Do you find yourself ransacking web pages in order to escape the circle of unwanted chrome alerts or add-ons which you do not remember installing? It is vehemently the most annoying aspect of web browsing. Chrome extension, basically small (optional) programs help users customize, and enhance their experience while web browsing. Chrome, which has become synonymous with the internet and enjoys the largest league of followers, also hosts, or supports, an alarming number of extensions that pose threat to your personal data.
We are not endorsing any other browser such as Microsoft Edge/Internet Explorer or Mozilla Firefox, as each may be equally vulnerable to threats from extensions. But Chrome being the most popular web browser is our focus.
When users install a browser extension, they are intrinsically installing a piece of code which runs inside the browser. It is also capable of updating at a later stage and turning into an adware or malware without users’ knowledge. Traditionally Chrome, unlike other browsers left behind, asks users for permissions to access your data on all websites and sometimes even system storage. We often overlook the security aspect while allowing Chrome Extensions to tap into our personal data and web usage habits. This makes Chrome extensions a tasty soup for hackers to intrusively push adware and malware into your system.
Chrome Extensions require permissions such as “access your tab and browsing history” for functioning properly, and while a significant bunch of helpful ones dutifully make your Chrome experience shinier (pun intended), this allows Chrome extensions to read into the background scripts, access critical information like passwords, and inject nasty ads. Mozilla will not even bother to warn you that these extensions (or plug-ins in Mozilla lingo) have access to each of your interaction with the internet.

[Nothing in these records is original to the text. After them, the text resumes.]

(** * zkEngine transform-and-codegen pipeline (langchain_service.py)

    A shallow embedding of the three pipeline stages of
    [src/langchain_service.py]:

    - [transform_for_zkengine]: the source normalizer (lines 105-166);
    - [generate_wat_from_c_analysis] with its local [extract_value]: the
      fingerprint matcher and the template code generator (lines 168-461);
    - [compile_to_wasm] and the endpoint [compile_transformed]: the artifact
      orchestrator (lines 463-513 and 931-953).

    Python [str] values are modelled as lists of 8-bit characters (code
    points below 256); Python integers as [Z] or [N]; the [re] module by a
    small backtracking matcher that covers the pattern constructs the
    service uses; the 32-bit arithmetic of the emitted modules as [Z] with
    the wrap-around written out.

    The module [Exn] gives the orchestrator, the generator and the parser
    of proof requests once more with the exceptions of the interpreter
    written out: the limit of [int] on the number of digits, failing
    calls of [print], a write that fails after its file was opened, and
    exceptions that are not instances of [Exception]. *)

From Stdlib Require Import Ascii String DecimalString.
From Stdlib Require Import ZArith NArith Lia Bool Arith List.
Import ListNotations.

Open Scope list_scope.

(** ** Texts *)

Definition text := list ascii.

Definition str (s : string) : text := list_ascii_of_string s.

Definition nl : ascii := "010"%char.
Definition dq : ascii := "034"%char.

Definition text_eqb (a b : text) : bool :=
  if list_eq_dec ascii_dec a b then true else false.

(** ** The operations of Python's [str] that the service uses *)

Module Py.

(** [s.startswith(p)] *)
Fixpoint starts_with (p s : text) : bool :=
  match p, s with
  | [], _ => true
  | _ :: _, [] => false
  | a :: p', b :: s' => Ascii.eqb a b && starts_with p' s'
  end.

(** [sub in s] *)
Fixpoint contains (sub s : text) : bool :=
  starts_with sub s ||
  match s with
  | [] => false
  | _ :: s' => contains sub s'
  end.

(** Offset of the first occurrence of [sub] in [s]. *)
Fixpoint first_index (sub s : text) : option nat :=
  if starts_with sub s then Some 0
  else match s with
       | [] => None
       | _ :: s' => option_map S (first_index sub s')
       end.
(** A run whose clock reaches the end of every stage completes: with a
    wall clock and a bar that are defined for each duration, and ticks
    that give, stage after stage, readings before the duration has passed
    and then one at or after it, the countdown goes through all the
    stages and [main] returns 0. *)
Theorem countdown_completes
    (wall : Z -> result (string * string)) (stages : list stage)
    (compact : bool) (bar_width : Z) (no_bell : bool)
    (readings : list (list Z * Z)) :
  Forall2 (fun (st : stage) (rd : list Z * Z) =>
             (exists texts, wall st.2 = Ok texts)
             /\ bar_defined st.2 bar_width /\ 0 <= st.2
             /\ Forall (fun elapsed => 0 <= elapsed < st.2) rd.1
             /\ st.2 <= rd.2)
          stages readings ->
  exists out,
    countdown wall stages compact bar_width no_bell
      (concat ((fun rd : list Z * Z => (Reading <$> rd.1) ++ [Reading rd.2])
                 <$> readings))
    = (out, Completed, Some 0).
Proof.
  intros Hall. unfold countdown.
  cut (forall index count rest,
         exists out,
           run_stages wall stages index count compact bar_width no_bell
             (concat ((fun rd : list Z * Z => (Reading <$> rd.1) ++ [Reading rd.2])
                        <$> readings) ++ rest)
           = (out, Completed, rest)).
  { intros Hcut. destruct (Hcut 0 (Z.of_nat (length stages)) []) as [out Hout].
    rewrite app_nil_r in Hout. rewrite Hout. eauto. }
  induction Hall as [|[name secs] [early final] stages readings
                      (Hwall & Hbar & Hsecs & Hearly & Hfinal) _ IH];
    intros index count rest.
  - simpl. eauto.
  - destruct (run_stage_completes wall name secs compact bar_width (negb no_bell)
                (index =? count - 1) early final
                (concat ((fun rd : list Z * Z => (Reading <$> rd.1) ++ [Reading rd.2])
                           <$> readings) ++ rest)
                Hwall Hbar Hsecs Hearly Hfinal) as [out Hout].
    rewrite run_stages_cons, fmap_cons, concat_cons. cbn [fst snd].
    rewrite <- (app_assoc _ (concat _) rest). rewrite Hout.
    destruct (IH (index + 1) count rest) as [out' ->]. eauto.
Qed.

Lemma countdown_completes_witness :
  exists out,
    countdown noon (build_stages 1 1 0) false 30 true
      (concat ((fun rd : list Z * Z => (Reading <$> rd.1) ++ [Reading rd.2])
                 <$> [([0], 1); ([0], 1)]))
    = (out, Completed, Some 0).
Proof.
  apply (countdown_completes noon (build_stages 1 1 0) false 30 true
           [([0], 1); ([0], 1)]).
  repeat constructor; simpl; try lia; try (by eexists);
    apply bar_defined_upto_30; lia.
Defined.

(** However the countdown stops, the cursor is shown again: hidden once
    at the start, it is shown once, after everything the stages print,
    when the run completes (before the "Done!" line, [main] returning
    0), when it is interrupted (after "Cancelled.", [main] returning
    130) and when an exception leaves it; the stages never print a
    cursor code themselves. *)
Theorem countdown_restores_cursor
    (wall : Z -> result (string * string)) (stages : list stage)
    (compact : bool) (bar_width : Z) (no_bell : bool) (ticks : list tick) :
  exists body,
    Forall (fun chunk => chunk <> SHOW_CURSOR /\ chunk <> HIDE_CURSOR) body
    /\ match countdown wall stages compact bar_width no_bell ticks with
       | (out, Completed, status) =>
           status = Some 0
           /\ out = ["Pomdot v1.0" +:+ nl; HIDE_CURSOR] ++ body
                      ++ [SHOW_CURSOR; done_text no_bell]
       | (out, Interrupted, status) =>
           status = Some 130
           /\ out = ["Pomdot v1.0" +:+ nl; HIDE_CURSOR] ++ body
                      ++ [nl +:+ "Cancelled." +:+ nl; SHOW_CURSOR]
       | (out, Failed e, status) =>
           status = None
           /\ out = ["Pomdot v1.0" +:+ nl; HIDE_CURSOR] ++ body ++ [SHOW_CURSOR]
       | (out, Running, status) =>
           status = None /\ out = ["Pomdot v1.0" +:+ nl; HIDE_CURSOR] ++ body
       end.
Proof.
  unfold countdown.
  pose proof (run_stages_chunks wall stages 0 (Z.of_nat (length stages)) compact
                bar_width no_bell ticks) as Hchunks.
  destruct (run_stages _ _ _ _ _ _ _ _) as [[out how] rest]. simpl in Hchunks.
  exists out. split.
  - eapply Forall_impl; [exact Hchunks|]. intros chunk. apply stage_chunk_no_cursor.
  - by destruct how.
Qed.

(** A run that completes rings the bell alone once for each passage from
    a stage to the next, that is one time less than there are stages, and
    not at all under [no_bell]; the last stage rings none, the bell of the
    end being part of the "Done!" line. *)
Theorem completed_run_bells
    (wall : Z -> result (string * string)) (stages : list stage)
    (compact : bool) (bar_width : Z) (no_bell : bool) (ticks : list tick)
    (out : list string) (status : option Z) :
  countdown wall stages compact bar_width no_bell ticks = (out, Completed, status) ->
  bells out = (if no_bell then 0 else length stages - 1)%nat
  /\ last out = Some (if no_bell then nl +:+ "Done!" +:+ nl
                      else nl +:+ "Done!" +:+ BEL +:+ nl).
Proof.
  unfold countdown.
  pose proof (run_stages_bells wall stages 0 (Z.of_nat (length stages)) compact
                bar_width no_bell ticks ltac:(lia) ltac:(lia)) as Hbells.
  destruct (run_stages _ _ _ _ _ _ _ _) as [[body how] rest]. simpl in Hbells.
  destruct how; try done. intros [= <- <-].
  assert (Htail : bells [SHOW_CURSOR; done_text no_bell] = 0%nat)
    by (by destruct no_bell).
  split.
  - change (bells ([APP_NAME +:+ " v" +:+ APP_VERSION +:+ nl; HIDE_CURSOR]
                     ++ body ++ [SHOW_CURSOR; done_text no_bell])
            = (if no_bell then 0 else length stages - 1)%nat).
    rewrite !bells_app, Hbells, Htail by done.
    change (bells [APP_NAME +:+ " v" +:+ APP_VERSION +:+ nl; HIDE_CURSOR]) with 0%nat.
    lia.
  - change (last (([APP_NAME +:+ " v" +:+ APP_VERSION +:+ nl; HIDE_CURSOR] ++ body)
                    ++ [SHOW_CURSOR] ++ [done_text no_bell])
            = Some (if no_bell then nl +:+ "Done!" +:+ nl
                    else nl +:+ "Done!" +:+ BEL +:+ nl)).
    rewrite !app_assoc, last_snoc. by destruct no_bell.
Qed.

Lemma completed_run_bells_witness :
  exists out,
    countdown noon (build_stages 1 1 0) false 30 true
      [Reading 0; Reading 1; Reading 0; Reading 1]
    = (out, Completed, Some 0)
    /\ bells out = 0%nat.
Proof.
  destruct (countdown noon (build_stages 1 1 0) false 30 true
              [Reading 0; Reading 1; Reading 0; Reading 1])
    as [[out how] status] eqn:Hrun.
  assert (how = Completed /\ status = Some 0) as [-> ->].
  { apply (f_equal (fun r : list string * stop * option Z => (r.1.2, r.2))) in Hrun.
    vm_compute in Hrun. by injection Hrun as <- <-. }
  exists out. split; [reflexivity|].
  apply (completed_run_bells noon (build_stages 1 1 0) false 30 true _ _ _ Hrun).
Defined.
(** The task completes and [drawLayers] returns to caller 0; caller 1
    pushes; caller 0 reads [getMaxTextureSize]. *)
Definition call_returned : list label :=
  task_running ++
  [T_worker; T_caller 0; T_worker] ++
  replicate 4 (T_caller 1) ++
  [T_invoke 0 getMaxTextureSize] ++ replicate 4 (T_caller 0).

(** Caller 0 pushes [primeCache], caller 1 pushes [drawLayers 7] and blocks;
    the destructor runs before the worker gets the lock back. *)
Definition destroyed_early : list label :=
  startup ++
  [T_invoke 0 primeCache] ++ replicate 4 (T_caller 0) ++
  [T_invoke 1 (drawLayers (req 7))] ++ replicate 4 (T_caller 1) ++
  replicate 5 T_owner ++
  replicate 5 T_worker ++
  [T_owner].

Definition state_of (sched : list label) : state :=
  default (init 2) (run toy_factory sched (init 2)).

Lemma reachable_state_of sched :
  is_Some (run toy_factory sched (init 2)) → reachable toy_factory (state_of sched).
Proof.
  intros [s Hs]. exists 2%nat, sched. unfold state_of. by rewrite Hs.
Qed.

End Toy.

(** * The properties on concrete runs *)

Lemma reachable_task_running : reachable Toy.toy_factory (Toy.state_of Toy.task_running).
Proof. exists 2%nat, Toy.task_running. vm_compute. reflexivity. Defined.

Lemma reachable_call_returned : reachable Toy.toy_factory (Toy.state_of Toy.call_returned).
Proof. exists 2%nat, Toy.call_returned. vm_compute. reflexivity. Defined.

Lemma reachable_destroyed_early :
  reachable Toy.toy_factory (Toy.state_of Toy.destroyed_early).
Proof. exists 2%nat, Toy.destroyed_early. vm_compute. reflexivity. Defined.

Lemma C1_witness :
  reachable Toy.toy_factory (Toy.state_of Toy.call_returned) ∧
  serial (timeline (Toy.state_of Toy.call_returned)) ∧
  begun (timeline (Toy.state_of Toy.call_returned))
    ++ mFunctionCalls (Toy.state_of Toy.call_returned)
  = enqueued (Toy.state_of Toy.call_returned).
Proof.
  split; [exact reachable_call_returned|].
  apply (C1_serialized_fifo Toy.toy_factory _ reachable_call_returned).
Defined.

Lemma C2_witness :
  reachable Toy.toy_factory (Toy.state_of Toy.call_returned) ∧
  ∃ p k e,
    pushed_closure (drawLayers (Toy.req 5)) p = Some k ∧
    (k, e) ∈ executed (Toy.state_of Toy.call_returned) ∧
    (call_closure k e).2 = Some (p, V_status 0).
Proof.
  split; [exact reachable_call_returned|].
  destruct (C2_blocking_call Toy.toy_factory _ reachable_call_returned) as [H _].
  destruct (H (mkRet 0 (drawLayers (Toy.req 5)) (Some 0%nat) (V_status 0)))
    as (p & k & e & _ & ? & ? & ? & _).
  - vm_compute. by left.
  - reflexivity.
  - by exists p, k, e.
Defined.

Lemma C3_witness :
  reachable Toy.toy_factory (Toy.state_of Toy.call_returned) ∧
  mIsInitialized (Toy.state_of Toy.call_returned)
  = w_initialized (worker (Toy.state_of Toy.call_returned)).
Proof.
  split; [exact reachable_call_returned|].
  apply (C3_initialization_barrier Toy.toy_factory _ reachable_call_returned).
Defined.

Lemma C4_witness :
  reachable Toy.toy_factory (Toy.state_of Toy.destroyed_early) ∧
  dtor_log (Toy.state_of Toy.destroyed_early)
  = [D_clear (Some Owner); D_notify; D_join] ∧
  worker (Toy.state_of Toy.destroyed_early) = W_done ∧
  mRenderEngine (Toy.state_of Toy.destroyed_early) = None.
Proof.
  split; [exact reachable_destroyed_early|].
  destruct (C4_shutdown_sequence Toy.toy_factory _ reachable_destroyed_early)
    as (_ & _ & H & _).
  apply H. reflexivity.
Defined.

Lemma C5_witness :
  reachable Toy.toy_factory (Toy.state_of Toy.destroyed_early) ∧
  non_null (mRenderEngine (Toy.state_of Toy.destroyed_early))
  = w_engine (worker (Toy.state_of Toy.destroyed_early)).
Proof.
  split; [exact reachable_destroyed_early|].
  apply (C5_thread_confined_lifetime Toy.toy_factory _ reachable_destroyed_early).
Defined.

(** The worker is inside [drawLayers 5] and caller 1, at the lock of its
    push of [primeCache], cannot move. *)
Lemma C6_counterexample : ¬ push_never_waits_for_task Toy.toy_factory.
Proof.
  intros H.
  specialize (H _ reachable_task_running (L_drawLayers 0%nat (Toy.req 5))
                eq_refl 1%nat primeCache L_primeCache eq_refl).
  vm_compute in H. by destruct H.
Qed.

Lemma C6_witness :
  reachable Toy.toy_factory (Toy.state_of Toy.task_running) ∧
  mThreadMutex (Toy.state_of Toy.task_running) = Some Worker ∧
  step Toy.toy_factory (T_caller 1) (Toy.state_of Toy.task_running) = None.
Proof.
  split; [exact reachable_task_running|].
  destruct (C6_push_waits_only_for_lock Toy.toy_factory _ reachable_task_running)
    as (_ & _ & H & _).
  destruct (H (L_drawLayers 0%nat (Toy.req 5)) eq_refl) as [Hm Hc].
  split; [exact Hm|]. by apply (Hc 1%nat primeCache L_primeCache).
Defined.

Lemma C7_witness :
  reachable Toy.toy_factory (Toy.state_of Toy.call_returned) ∧
  ∃ p e, (L_drawLayers p (Toy.req 5), e)
           ∈ executed (Toy.state_of Toy.call_returned) ∧
         V_status 0 = V_status (re_drawLayers (Toy.req 5) e).2.
Proof.
  split; [exact reachable_call_returned|].
  destruct (C7_error_passthrough Toy.toy_factory _ reachable_call_returned)
    as (_ & H & _).
  apply (H (mkRet 0 (drawLayers (Toy.req 5)) (Some 0%nat) (V_status 0))).
  - vm_compute. by left.
  - reflexivity.
Defined.

Lemma C8_witness :
  reachable Toy.toy_factory (Toy.state_of Toy.call_returned) ∧
  ∀ i s', step Toy.toy_factory (T_invoke i isProtected)
               (Toy.state_of Toy.call_returned) = Some s' →
          mFunctionCalls s' = mFunctionCalls (Toy.state_of Toy.call_returned).
Proof.
  split; [exact reachable_call_returned|].
  destruct (C8_direct_read Toy.toy_factory _ reachable_call_returned) as (H & _).
  intros i s' Hstep. by apply (H i isProtected s').
Defined.

Lemma C9_witness :
  reachable Toy.toy_factory (Toy.state_of Toy.task_running) ∧
  mIsInitialized (Toy.state_of Toy.task_running) = true.
Proof.
  split; [exact reachable_task_running|].
  destruct (C9_no_task_before_initialization Toy.toy_factory _ reachable_task_running)
    as (H & _).
  by apply (H (L_drawLayers 0%nat (Toy.req 5))).
Defined.

Lemma C10_witness :
  reachable Toy.toy_factory (Toy.state_of Toy.destroyed_early) ∧
  mRunning (Toy.state_of Toy.destroyed_early) = false ∧
  mFunctionCalls (Toy.state_of Toy.destroyed_early)
  = [L_primeCache; L_drawLayers 0%nat (Toy.req 7)] ∧
  promises (Toy.state_of Toy.destroyed_early) !! 0%nat = Some None.
Proof.
  split; [exact reachable_destroyed_early|]. split; [reflexivity|].
  split; [reflexivity|].
  destruct (C10_pending_tasks_dropped Toy.toy_factory _
              reachable_destroyed_early eq_refl) as (_ & H & _).
  apply (H (L_drawLayers 0%nat (Toy.req 7))); [|reflexivity].
  vm_compute. right. by left.
Defined.

(** * Further concrete runs *)

Module Runs.

(** What follows [Toy.startup] in [Toy.call_returned]. *)
Definition after_startup : list label :=
  [T_invoke 0 (drawLayers (Toy.req 5))] ++ replicate 4 (T_caller 0) ++
  replicate 4 T_worker ++
  [T_invoke 1 primeCache] ++
  [T_worker; T_caller 0; T_worker] ++
  replicate 4 (T_caller 1) ++
  [T_invoke 0 getMaxTextureSize] ++ replicate 4 (T_caller 0).

(** Caller 0 has entered [primeCache] while the worker sleeps. *)
Definition prime_entered : list label :=
  Toy.startup ++ [T_invoke 0 primeCache].

(** Caller 0 is at the read of [isProtected], inside the lock of l.209. *)
Definition protected_read : list label :=
  Toy.startup ++ [T_invoke 0 isProtected] ++ replicate 4 (T_caller 0).

(** The constructor has spawned the thread and not yet returned. *)
Definition constructing : list label := [T_owner; T_owner].

(** Caller 0 blocks in [waitUntilInitialized] before the worker has run. *)
Definition early_wait : list label :=
  [T_owner; T_owner; T_owner] ++
  [T_invoke 0 waitUntilInitialized; T_caller 0; T_caller 0].

End Runs.

Lemma reachable_startup : reachable Toy.toy_factory (Toy.state_of Toy.startup).
Proof. exists 2%nat, Toy.startup. vm_compute. reflexivity. Defined.

Lemma run_after_startup :
  run Toy.toy_factory Runs.after_startup (Toy.state_of Toy.startup)
  = Some (Toy.state_of Toy.call_returned).
Proof. vm_compute. reflexivity. Defined.

Lemma X1_witness :
  reachable Toy.toy_factory (Toy.state_of Toy.call_returned) ∧
  mRenderEngine (Toy.state_of Toy.call_returned)
  = Some (replay [L_drawLayers 0%nat (Toy.req 5)] Toy.toy_factory) ∧
  ∃ n k,
    enqueued (Toy.state_of Toy.call_returned) !! n = Some k ∧
    pushed_closure (drawLayers (Toy.req 5)) 0%nat = Some k ∧
    (call_closure k
       (replay (take n (enqueued (Toy.state_of Toy.call_returned)))
          Toy.toy_factory)).2 = Some (0%nat, V_status 0).
Proof.
  split; [exact reachable_call_returned|].
  destruct (X1_sequential_replay Toy.toy_factory _ reachable_call_returned)
    as (H1 & _ & H3).
  split; [exact H1|].
  apply (H3 (mkRet 0 (drawLayers (Toy.req 5)) (Some 0%nat) (V_status 0))).
  - vm_compute. by left.
  - reflexivity.
Defined.

Lemma X2_witness :
  reachable Toy.toy_factory (Toy.state_of Toy.task_running) ∧
  worker (Toy.state_of Toy.task_running) = W_call (L_drawLayers 0%nat (Toy.req 5)) ∧
  promises (Toy.state_of Toy.task_running) !! 0%nat = Some None.
Proof.
  split; [exact reachable_task_running|]. split; [reflexivity|].
  destruct (X2_promise_set_once Toy.toy_factory _ reachable_task_running)
    as (_ & H & _).
  by apply (H (L_drawLayers 0%nat (Toy.req 5))).
Defined.
(** * bloog: front-matter parsing, corpus loading and sidebar construction

    A shallow embedding of [main.go].  Go strings are byte sequences and are
    modelled as [list ascii]; Go's [int] results are [Z]; a Go function
    returning [(T, error)] returns a pair [T * option error].  The Go
    standard-library functions the program calls are modelled from their
    documented behaviour in the modules [strings], [strconv] and [regexp];
    the markdown renderer, Unicode lower-casing, [sort.Slice] and the
    iteration order of a Go map are parameters of the model. *)

From Stdlib Require Import ZArith List Ascii String Lia.
From Stdlib Require Import Sorting.Sorted.
From stdpp Require Import base option list gmap strings sorting.
Import ListNotations.

Open Scope string_scope.
Open Scope Z_scope.
Open Scope list_scope.

(** Go's [string]: a sequence of bytes. *)
Abbreviation gostring := (list ascii).

(** String literals are read as byte sequences. *)
Coercion list_ascii_of_string : string >-> list.

(** ** Bytes and character classes *)

Definition LF : ascii := "010"%char.
Definition CR : ascii := "013"%char.
Definition TAB : ascii := "009"%char.
Definition FF : ascii := "012"%char.
Definition SP : ascii := " "%char.
Definition HYPHEN : ascii := "-"%char.
Definition DQUOTE : ascii := "034"%char.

These malicious Chrome extensions capture statistics of usage, discretely hidden under “anonymous usage statistics” and sell this data to big corporations. These then track how often you have accessed social media, secretly peak through transactions involving credit card details and what you search on google. Based on this, they create a tentative picture of what are your preference and profile you based on your internet activity. These trackers may not know how you look, but know a lot about your shopping weaknesses and your covert biases.
These extensions then use your browsing patterns to pitch in the most bizarre and absurd ads. (By bizarre and absurd I mean unfinished and ugly). These malicious advertisements, termed Malvertisments, form sticky pop-ups which populate and defecate anywhere on your web pages. The black trade prevails under Google’s nose because the regulations set by the “advertising” giant are hazy and “allow” users’ data to be tracked by the malvertising extensions. On a cynical note, Google may possibly be minting some revenue from these data miners, too. Balance sheets of Alphabet, Google’s parent company, clocked $21.5 billion in Q2 of 2016 just from advertising – a figure which was $74 million in the respective quarter of the previous year, 2015.
One such mischievous Chrome extension is HoverZoom, which lets users expand thumbnails into life-size images – just to save time, basically. They use the following description under the reverence of permissions to be able to access your data. HoverZoom claims that it earns through affiliate advertising, thus allowing them to inject ads into each and every website you visit. At the same time, they track user searches and the firm was caught tracking and selling data of whatever users typed while using Chrome. Does aforementioned “anonymous usage statistics” ring a bell now?
Extension developers receive floods of communications for selling their Chrome extensions, reports power user guide HowToGeek and this anonymous blog reports that the developer of Feedly Reader Extension was offered a four-figure sum (in USD) to sell his creation. These Chrome extensions sold off-counter are then reprogrammed to be infectious malware.
Developers are being appeased with easy money and an average user may not ever know how they are being tracked. Users aren’t notified when an extension has been updated, nor can you keep a period check on all extensions. Usually, the credibility of the extension on the Chrome store can be judged by user ratings and brand prominence. For example, you must download the Grammarly extension only uploaded by the official service provider, instead of a third-party upload. Google’s official extensions are usually more secure, but I take due caution in catching any sneaky, unwanted and out of place advertisement, and advice you to do the same. Some may even cause slowing down of your PC, so reasons must be looked into seriously.
In no way, do we recommend against installing useful extensions. They are great tools which make life on the line easier and eventful. But, getting rid of the ones you do not use is utterly necessary as well. What’s even more important is being alerted in an erratic and uncertain connected web world.